++++ MATERIAL PROVIDED

(** Every mutating call writes through. *)
Lemma apply_written_through (now : Z) (m : Mutation) (projectId : string)
  (st : MemoryStore.t) :
  plain_id projectId → durable m →
  written_through projectId st →
  written_through projectId (apply now m st).
Proof.
  intros Hid (Hm & _ & Htarget) (Hw & p & Hp & Hclean & Hfile).
  destruct (projects st !! target m) as [q|] eqn:Hq;
    [|rewrite apply_missing by done; split; [done|by exists p]].
  split; [by rewrite apply_writable|].
  rewrite (apply_found now m q st Hq).
  destruct (decide (target m = projectId)) as [Heq|Hne].
  - assert (q = p) as -> by (rewrite Heq in Hq; congruence).
    rewrite Heq. exists (mutated now m p).
    assert (Hc : clean_project (mutated now m p)) by (by apply clean_mutated).
    split; [rewrite persist_projects; apply lookup_insert_eq|].
    split; [done|].
    rewrite (persist_files_written projectId (mutated now m p));
      [apply lookup_insert_eq | apply lookup_insert_eq | done
      | by apply clean_project_never_throws].
  - exists p.
    split; [rewrite persist_projects; simpl; by rewrite lookup_insert_ne|].
    split; [done|].
    rewrite persist_files_other; [done|].
    rewrite (plain_fileKey _ Hid), (plain_fileKey _ Htarget). congruence.
Qed.

Lemma apply_all_written_through (ms : list (Z * Mutation))
  (projectId : string) (st : MemoryStore.t) :
  plain_id projectId →
  Forall (fun tm => durable tm.2) ms →
  written_through projectId st →
  written_through projectId (apply_all ms st).
Proof.
  intros Hid Hms. revert st.
  induction Hms as [|[now m] ms Hm _ IH]; intros st Hst; [done|].
  simpl. apply IH. by apply apply_written_through.
Qed.

Lemma loadProject_written_through (projectId : string) (st : MemoryStore.t) :
  written_through projectId st →
  ∃ p, getProject projectId st = Some p
       ∧ loadProject projectId st = (Some p, st).
Proof.
  intros (_ & p & Hp & Hclean & Hfile). exists p. split; [done|].
  unfold loadProject. rewrite Hfile.
  rewrite parse_stringify_project by done. f_equal.
  unfold set_project. rewrite insert_id by done. by destruct st.
Qed.

(** C7 (as amended).  A project is created in any store and then mutated
    by any run of status updates, phase updates, artifact stores,
    conversation appends and metadata updates, on it or on other projects,
    each of which persists.  If the file system carries out the writes, the
    ids are plain ones (as [uuidv4()] makes them), the keys of phases,
    artifacts and metadata are ordinary ones (none of the names that an
    object inherits) and the opaque values handed in, the times of phases
    among them, are JSON-representable, then loading the project back from
    its durable record returns a context equal to the one in memory, and
    leaves the store as it was. *)
Theorem reload_equals_memory (now : Z) (uuid purposeId purposeName : string)
  (techStack : JsVal) (ms : list (Z * Mutation)) (st0 : MemoryStore.t) :
  writable st0 = true →
  plain_id uuid →
  json_clean_opt techStack = true →
  Forall (fun tm => durable tm.2) ms →
  let st :=
    apply_all ms
      (createProject now uuid purposeId purposeName techStack st0).2 in
  ∃ p, getProject uuid st = Some p ∧ loadProject uuid st = (Some p, st).
Proof.
  intros Hw Hid Ht Hms st. apply loadProject_written_through.
  apply apply_all_written_through; [done|done|].
  by apply createProject_written_through.
Qed.

Lemma reload_equals_memory_witness :
  writable MemoryStore.new = true
  ∧ plain_id "p-1"
  ∧ json_clean_opt (VObj []) = true
  ∧ Forall (fun tm => durable tm.2) sampleMutations
  ∧ ∃ p, getProject "p-1" (apply_all sampleMutations sampleStore) = Some p
         ∧ loadProject "p-1" (apply_all sampleMutations sampleStore)
           = (Some p, apply_all sampleMutations sampleStore).
Proof.
  assert (H0 : writable MemoryStore.new = true) by reflexivity.
  assert (Hid : plain_id "p-1") by reflexivity.
  assert (H1 : json_clean_opt (VObj []) = true) by reflexivity.
  assert (H2 : Forall (fun tm => durable tm.2) sampleMutations)
    by (repeat constructor).
  refine (conj H0 (conj Hid (conj H1 (conj H2 _)))).
  exact (reload_equals_memory 1 "p-1" "web-app" "Web Application" (VObj [])
           sampleMutations MemoryStore.new H0 Hid H1 H2).
Defined.

(** C7 as stated fails: an artifact that is [NaN] is written as [null], so
    the context that comes back differs from the one in memory. *)
Lemma reload_differs_on_non_finite_artifact :
  getArtifact "p-1" "score" scoredStore = VNonFinite
  ∧ getArtifact "p-1" "score" (loadProject "p-1" scoredStore).2 = VNull
  ∧ (loadProject "p-1" scoredStore).1 ≠ getProject "p-1" scoredStore.
Proof.
  split; [by vm_compute|]. split; [by vm_compute|].
  intros Heq.
  apply (f_equal (fun o => (fun p => ProjectContext.artifacts p !! "score")
                             <$> o)) in Heq.
  vm_compute in Heq. discriminate Heq.
Qed.

End MemoryStoreFacts.

(** ** The event bus: its history *)

Module EventBusFacts.
Import JS EventBus Spec Samples.

Lemma lastn_all {A : Type} (n : nat) (l : list A) :
  length l ≤ n → lastn n l = l.
Proof.
  intros H. unfold lastn. by replace (length l - n) with 0 by lia.
Qed.

Lemma lastn_length {A : Type} (n : nat) (l : list A) :
  length (lastn n l) = n `min` length l.
Proof. unfold lastn. rewrite length_drop. lia. Qed.

Lemma lastn_app_lastn {A : Type} (n : nat) (l r : list A) :
  lastn n (lastn n l ++ r) = lastn n (l ++ r).
Proof.
  destruct (decide (length l ≤ n)) as [Hle|Hgt].
  - by rewrite (lastn_all n l Hle).
  - unfold lastn at 1 3. rewrite !length_app, lastn_length.
    replace (n `min` length l + length r - n) with (length r) by lia.
    replace (length l + length r - n)
      with ((length l - n) + length r) by lia.
    unfold lastn. rewrite <- drop_drop.
    rewrite (drop_app_le l r (length l - n)) by lia.
    reflexivity.
Qed.

Lemma addToHistory_capacity (ev : string) (payload : EventPayload) (b : t) :
  maxHistorySize (addToHistory ev payload b) = maxHistorySize b.
Proof. unfold addToHistory. by case_decide. Qed.

Lemma addToHistory_listeners (ev : string) (payload : EventPayload) (b : t) :
  listeners (addToHistory ev payload b) = listeners b.
Proof. unfold addToHistory. by case_decide. Qed.

(** One push: when the buffer is full its first entry leaves. *)
Lemma addToHistory_lastn (ev : string) (payload : EventPayload) (b : t) :
  length (eventHistory b) ≤ maxHistorySize b →
  eventHistory (addToHistory ev payload b)
  = lastn (maxHistorySize b) (eventHistory b ++ [(ev, payload)]).
Proof.
  intros Hle. unfold addToHistory. case_decide as Hfull; simpl.
  - rewrite length_app in Hfull. simpl in Hfull.
    unfold lastn. rewrite length_app. simpl.
    replace (length (eventHistory b) + 1 - maxHistorySize b) with 1 by lia.
    by destruct (eventHistory b ++ [(ev, payload)]).
  - symmetry. apply lastn_all. lia.
Qed.

Lemma record_all_snoc (ps : list Publish) (p : Publish) (b : t) :
  record_all (ps ++ [p]) b
  = record (p_time p) (p_event p) (p_payload p) (record_all ps b).
Proof. unfold record_all. by rewrite foldl_app. Qed.

Lemma record_all_capacity (ps : list Publish) (b : t) :
  maxHistorySize (record_all ps b) = maxHistorySize b.
Proof.
  induction ps as [|p ps IH] using rev_ind; [done|].
  rewrite record_all_snoc. unfold record.
  by rewrite addToHistory_capacity.
Qed.

(** The history over the capacity that the bus holds in
    [maxHistorySize]: after any run of published events it keeps exactly the
    most recent entries, as many as the capacity allows, in the order of
    emission. *)
Lemma record_all_lastn (ps : list Publish) (b : t) :
  length (eventHistory b) ≤ maxHistorySize b →
  eventHistory (record_all ps b)
  = lastn (maxHistorySize b) (eventHistory b ++ stamped ps)
  ∧ length (eventHistory (record_all ps b)) ≤ maxHistorySize b.
Proof.
  intros Hle.
  induction ps as [|p ps [IH IHlen]] using rev_ind.
  - simpl. unfold stamped. simpl. rewrite app_nil_r.
    by rewrite lastn_all.
  - rewrite record_all_snoc. unfold record.
    rewrite addToHistory_lastn by (by rewrite record_all_capacity).
    rewrite record_all_capacity, IH.
    unfold stamped. rewrite fmap_app. simpl.
    rewrite lastn_app_lastn, <- app_assoc.
    split; [done|]. rewrite lastn_length. lia.
Qed.

(** No call changes the capacity, and the history stays within it. *)
Lemma step_capacity (c : Call) (b : t) :
  maxHistorySize (step c b) = maxHistorySize b.
Proof.
  destruct c as [ev h [|]|ev h|p| |]; simpl; try done.
  unfold record. apply addToHistory_capacity.
Qed.

Lemma step_bounded (c : Call) (b : t) :
  length (eventHistory b) ≤ maxHistorySize b →
  length (eventHistory (step c b)) ≤ maxHistorySize (step c b).
Proof.
  intros Hle. rewrite step_capacity.
  destruct c as [ev h [|]|ev h|p| |]; simpl; try done; [|lia].
  unfold record. rewrite addToHistory_lastn by done.
  rewrite lastn_length. lia.
Qed.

++++++++

■ **WORK TASK**
Send back an exact copy of only the lines from the line with "destruct c as [ev h [|]|ev h|p| |]; simpl; try done." up to and including the line with "intros Hle. rewrite step_capacity." in the data above.

■ **RESPONSE AREA**
  destruct c as [ev h [|]|ev h|p| |]; simpl; try done.
  unfold record. apply addToHistory_capacity.
Qed.

Lemma step_bounded (c : Call) (b : t) :
  length (eventHistory b) ≤ maxHistorySize b →
  length (eventHistory (step c b)) ≤ maxHistorySize (step c b).
Proof.
  intros Hle. rewrite step_capacity.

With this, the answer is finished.